Sometimes I ask too much of a place. Often I sit looking for a window into consciousness, as though my attention in any liquid moment isn’t conscious enough, as though somehow the place needs to conform to my human expectations around awareness, as though I need approval from the Transcendentalists. It’s silly, really. Because the very act of trying to “elevate” my thinking is sometimes as much a distraction as wondering what to fix for lunch when I return. This is partly why I hesitated to pull out my journal and begin writing this morning.
Most of my time is spent in a headlong plunge through life that keeps me from thinking too deeply. I’m not a student of mysticism, although the mystics have been there to bail me out when my brain wandered too far afield. Nor am I a student of quantum theory, even though I have sometimes coopted those wriggly, wavy, entangled ways of matter and energy to shore up my intuition. But the physicists have recently grabbed my attention. Using a combination of radiotelescopic technology and astrophysics they have detected an underlying “hum” in the universe caused by low-frequency gravitational waves. This tonal energy is shared by all things, living or not, animal or not, human or other-than-human. Everything. The rock that is becoming uncomfortable against my back, the water whose lack of clarity I have chosen as my own, the insect in the gullet of that trout, and the misguided dragonfly searching for fall sex.

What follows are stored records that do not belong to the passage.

(* ===== verification/DnsResolverFacts.v ===== *)
(** Facts about the resolver: one query per name at a time, whose answer everyone
    who waits gets, answers that come from the upstream only, and the exchange over
    a stream. *)

From S2P Require Import Prelude GoIO GoStr NetIP Cache Dns DnsResolver.
Import DnsResolver.

Section Facts.
Context {L : Cache.LruOps} {LL : Cache.LruLaws L} `{UnicodeFold}.

Definition owns (c : call) (p : nat) : Prop := match c with Asking q | Storing q _ | Closing q _ => q = p | _ => False end.

(** The query is in flight. *)
Definition asks (c : call) (p : nat) : Prop := match c with Asking q | Storing q _ => q = p | _ => False end.
Lemma asks_owns c p : asks c p -> owns c p.
Proof. destruct c; cbn; auto. done. Qed.

(** Entries of the cache are logged answers. *)
Definition cache_logged (log : list (string * answer)) (m : Cache.LRUCache (list IP)) : Prop :=
  Cache.cache_ok m /\ forall d e, Cache.entry_of m d = Some e -> (d, inr (Cache.value e)) ∈ log.

(** What is known of a call for [d]. *)
Definition call_ok (log : list (string * answer)) (r : Resolver) (d : string) (c : call) : Prop :=
  match c with
  | Finished a => match a with inr ips => (exists ip, ParseIP d = Some ip /\ ips = [ip]) \/ (d, a) ∈ log | inl _ => True end
  | Waiting p => exists x, pends r !! p = Some x /\ ((exists a, ans x = Some a /\ (d, a) ∈ log) \/ (closed x = false /\ inflight r !! d = Some p))
  | Asking p => inflight r !! d = Some p /\ pends r !! p = Some (mkPend None false)
  | Storing p a => inflight r !! d = Some p /\ pends r !! p = Some (mkPend (Some a) false) /\ (d, a) ∈ log
  | Closing p a => pends r !! p = Some (mkPend (Some a) false) /\ (d, a) ∈ log
  end.

Record winv (log : list (string * answer)) (w : world) : Prop := mkWinv {
  wi_cache : cache_logged log (cache (res w));
  wi_calls : forall id d counts c, calls w !! id = Some (d, counts, c) -> call_ok log (res w) d c;
  wi_owner : forall d p, inflight (res w) !! d = Some p -> exists id counts c, calls w !! id = Some (d, counts, c) /\ asks c p;
  wi_live : forall p x, pends (res w) !! p = Some x -> closed x = false -> exists id d counts c, calls w !! id = Some (d, counts, c) /\ owns c p;
  wi_unique : forall id id' d d' counts counts' c c' p, calls w !! id = Some (d, counts, c) -> calls w !! id' = Some (d', counts', c') -> owns c p -> owns c' p -> id = id'
}.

No, the hum does not explain away my tinnitus. The low frequency of human hearing is about 20 hertz, and these instruments are “listening” in the range of a nanohertz, or about one thousand millionth of a hertz. This means I can’t tune directly into this hum without the technology and mathematical whizz-bang that was used to discover it. Nevertheless, I’m ready to go out on a limb. Experiencing the hum will be a matter of intense attention to the comings and goings of the moment coupled with a commitment to the idea of this unifying low-frequency resonance. I can know the hum is here with a brain that is ready to accept that this unifying reality makes sense. Seems a little idiosyncratic, right? Yet it strikes me as more reasonable than trying to overlay my strictly human version of consciousness, all riddled with impatience and ADD and neurological turbidity, onto a given time and place. In reality, all I have to offer is sitting. Attention. Maybe some words. The rest is already here. All this yellow and breezy whirling toward winter needs no help from me whatsoever.
The dragonfly, thorax holding rattling wings, black darning needle abdomen trailing along behind, circles around one more time as if to say “What of it?” I reach to pluck a mint leaf. Crumple it beneath my nose. Have I told you how much I love the music of mint?